Overview

This trial is active, not recruiting.

Condition leukemia
Treatments eltrombopag, decitabine
Phase phase 2
Sponsor M.D. Anderson Cancer Center
Collaborator GlaxoSmithKline
Start date March 2014
End date March 2018
Trial size 50 participants
Trial identifier NCT02010645, 2013-0590, NCI-2014-01276

Summary

The goal of this clinical research study is to learn if eltrombopag given in combination with decitabine can help to control advanced MDS. The safety of this study drug combination will also be studied.

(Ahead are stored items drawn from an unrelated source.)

(** What the driver relies on: the bytes of the chip and which of them are erased.  A write
    to erased flash stores the data, an erase leaves its range erased, and nothing outside
    the range of an operation changes. *)
Class NorView (N : Type) `{NorFlash N} := {
  chip : N → nor;
  nv_read_frame : ∀ a n s r s', nor_read a n s = (r, s') → chip s' = chip s;
  nv_read_Some : ∀ a n s d s', nor_read a n s = (Some d, s') → d = mem_read (nor_byte (chip s)) a n;
  nv_write_frame : ∀ a d s r s', nor_write a d s = (r, s') → ∀ x, ¬ a ≤ x < a + Z.of_nat (length d) →
    nor_byte (chip s') x = nor_byte (chip s) x ∧ (nor_erased (chip s) x → nor_erased (chip s') x);
  nv_write_Some : ∀ a d s s', nor_write a d s = (Some tt, s') → Forall is_byte d →
    (∀ x, a ≤ x < a + Z.of_nat (length d) → nor_erased (chip s) x) → mem_read (nor_byte (chip s')) a (length d) = d;
  nv_erase_frame : ∀ a b s r s', nor_erase a b s = (r, s') → ∀ x, ¬ a ≤ x < b →
    nor_byte (chip s') x = nor_byte (chip s) x ∧ (nor_erased (chip s) x → nor_erased (chip s') x);
  nv_erase_Some : ∀ a b s s', nor_erase a b s = (Some tt, s') → ∀ x, a ≤ x < b → nor_erased (chip s') x;
}.

(** ** The driver *)

Section driver.
Context {N : Type} `{NorView N}.

Abbreviation storage := (PowerCutStorage N).

Definition part (n : N) : nor :=
  mkNor (λ a, nor_byte (chip n) (FIDO_STORE_OFFSET + a)) (λ a, nor_erased (chip n) (FIDO_STORE_OFFSET + a)).

Definition pc_run (op : store_op) : step storage FsError store_answer :=
  match op with
  | SO_Read o n => d ← pc_read o n; mret (SA_Data d)
  | SO_Write o d => n ← pc_write o d; mret (SA_Count n)
  | SO_Erase o n => n ← pc_erase o n; mret (SA_Count n)
  end.

(** The operation the test interrupts. *)
Definition cuts (op : store_op) (s : storage) : Prop :=
  pc_triggered s = false ∧
  match op with
  | SO_Read _ _ => False
  | SO_Write _ d => pc_fault s = FK_Program ∧ (8 ≤ length d)%nat
  | SO_Erase _ _ => pc_fault s = FK_Erase
  end.
(** The table file and the rows of a profile. *)
Definition profile_contract (profile : bytes) : option (string * list row) :=
  if bytes_eqb profile (ascii_bytes "legacy-0x8000")
  then Some ("partitions.csv"%string, [LEGACY_NVS; LEGACY_PHY; LEGACY_FACTORY; EXPECTED_STORE])
  else if bytes_eqb profile (ascii_bytes "e000-migration")
  then Some ("partitions-e000.csv"%string, [MIGRATION_FACTORY; MIGRATION_NVS; MIGRATION_PHY; EXPECTED_STORE])
  else if bytes_eqb profile (ascii_bytes "signed-ab")
  then Some ("partitions-ab.csv"%string, [AB_OTADATA; AB_NVS; AB_PHY; AB_OTA0; AB_OTA1; EXPECTED_STORE])
  else if bytes_eqb profile (ascii_bytes "signed-ab-encrypted")
  then Some ("partitions-ab-encrypted.csv"%string,
             [ENCRYPTED_AB_OTADATA; ENCRYPTED_AB_NVS; ENCRYPTED_AB_PHY; ENCRYPTED_AB_OTA0; ENCRYPTED_AB_OTA1;
              ENCRYPTED_STORE])
  else None.

Definition verify_partition_contract : script unit :=
  println (RerunIfEnvChanged "SALPA_PARTITION_PROFILE");;
  println_all (RerunIfChanged <$>
    ["partitions.csv"; "partitions-e000.csv"; "partitions-ab.csv"; "partitions-ab-encrypted.csv";
     "ld/esp32s2-encrypted-store.x"]%string);;
  profile ← build_var "SALPA_PARTITION_PROFILE";
  let profile := match profile with Ok profile => profile | Err _ => ascii_bytes "legacy-0x8000" end in
  let encrypted_feature := feature "RELEASE_FLASH_ENCRYPTION" in
  contract ← expect (profile_contract profile);
  let '(path, expected) := contract in
  assert_that (Bool.eqb encrypted_feature (bytes_eqb profile (ascii_bytes "signed-ab-encrypted")));;
  assert_that (negb encrypted_feature || var_is "PROFILE" "release");;
  table ← expect (read_to_string host path);
  assert_that (verify_rows (table_rows table) expected).

(** Called again by the linker with the kind of an error and its subject. *)
Definition linker_be_nice : script unit :=
  match args host with
  | _ :: kind :: rest =>
      what ← expect (head rest);
      throw (if bytes_eqb kind (ascii_bytes "undefined-symbol") then 0 else 1)
  | _ => println LinkErrorHandler
  end.

Definition link_instructions : script unit :=
  linker_be_nice;;
  let protected_s2 := feature "RELEASE_FLASH_ENCRYPTION" && feature "FIDO_STACK" && feature "MCU_ESP32S2" in
  (if feature "RELEASE_FLASH_ENCRYPTION"
   then println_all [LinkSearch "ld"; LinkArg "-Tesp32s2-encrypted-store.x"] else mret tt);;
  if protected_s2
  then println_all [RerunIfChanged "ld/esp32s2-memory-protection.x"; RerunIfChanged "ld/esp32s2-protected.x";
                    LinkArg "-Tesp32s2-protected.x"]
  else println (LinkArg "-Tlinkall.x").

Definition build_main : script unit :=
  configure_build_environment;;
  require_epoch_preview_acknowledgement;;
  require_epoch_maintenance_scope;;
  verify_partition_contract;;
  require_update_key_digest;;
  require_provisioning_acknowledgement;;
  require_attestation_import_acknowledgement;;
  require_physical_fault_test_acknowledgement;;
  verify_usb_identity;;
  if var_is "CARGO_CFG_TARGET_ARCH" "xtensa" then link_instructions else mret tt.
End script.
Definition required_ack (name : string) : option (string * string) :=
  (if bool_decide (name = "SECURITY_EPOCH_PREVIEW") then Some ("SALPA_EPOCH_PREVIEW_ACK", "READ_EPOCH_ONLY")
   else if bool_decide (name = "SECURITY_EPOCH_MAINTENANCE")
   then Some ("SALPA_EPOCH_MAINTENANCE_ACK", "COUNTER_ONLY_MAINTENANCE")
   else if bool_decide (name = "STORAGE_PROVISIONING") then Some ("SALPA_PROVISIONING_ACK", "ERASE_FIDO_STORE")
   else if bool_decide (name = "ATTESTATION_IMPORT") then Some ("SALPA_ATTESTATION_IMPORT_ACK", "INSTALL_ATTESTATION")
   else if bool_decide (name = "PHYSICAL_STORAGE_FAULT_TEST")
   then Some ("SALPA_PHYSICAL_FAULT_TEST_ACK", "INTERRUPT_FIDO_STORE") else None)%string.

Record build_facts (host : Host) := {
  bf_preview : feature host "SECURITY_EPOCH_PREVIEW" = true →
    acknowledged host "SALPA_EPOCH_PREVIEW_ACK" "READ_EPOCH_ONLY" ∧ absent host PREVIEW_EXCLUDES;
  bf_maintenance : feature host "SECURITY_EPOCH_MAINTENANCE" = true →
    acknowledged host "SALPA_EPOCH_MAINTENANCE_ACK" "COUNTER_ONLY_MAINTENANCE" ∧ absent host MAINTENANCE_EXCLUDES;
  bf_partitions : ∃ profile path expected,
    profile_contract profile = Some (path, expected) ∧ table_accepted host path expected ∧
    (feature host "RELEASE_FLASH_ENCRYPTION" = true ↔ profile = ascii_bytes "signed-ab-encrypted") ∧
    (feature host "RELEASE_FLASH_ENCRYPTION" = true → var_os host "PROFILE" = Some (ascii_bytes "release"));
  bf_digest : feature host "USB_SIGNED_UPDATE" = true → update_key_ready host;
  bf_provisioning : feature host "STORAGE_PROVISIONING" = true →
    acknowledged host "SALPA_PROVISIONING_ACK" "ERASE_FIDO_STORE";
  bf_import : feature host "ATTESTATION_IMPORT" = true →
    acknowledged host "SALPA_ATTESTATION_IMPORT_ACK" "INSTALL_ATTESTATION" ∧ absent host IMPORT_EXCLUDES;
  bf_fault : feature host "PHYSICAL_STORAGE_FAULT_TEST" = true →
    acknowledged host "SALPA_PHYSICAL_FAULT_TEST_ACK" "INTERRUPT_FIDO_STORE" ∧
    feature host "STORAGE_PROVISIONING" = false;
  bf_identity : feature host "USB_BRINGUP" = true → usb_identity_ready host;
}.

United States No locations recruiting
Other Countries No locations recruiting

Study Design

Endpoint classification safety/efficacy study
Intervention model single group assignment
Masking open label
Primary purpose treatment
Arm
(Experimental)
Starting dose of Eltrombopag is 100 mg by mouth daily for each 28 day cycle. East Asians will start at 50 mg by mouth daily for each 28 day cycle. Starting dose of Decitabine is 20 mg/m2 by vein on Days 1-5 for each 28 day cycle.
eltrombopag Promacta
Starting dose of Eltrombopag is 100 mg by mouth daily for each 28 day cycle. East Asians will start at 50 mg by mouth daily for each 28 day cycle.
decitabine Dacogen
Starting dose of Decitabine is 20 mg/m2 by vein on Days 1-5 for each 28 day cycle.

Primary Outcomes

Measure
Overall Response Rate (ORR)
time frame: 28 days

Eligibility Criteria

Male or female participants at least 18 years old.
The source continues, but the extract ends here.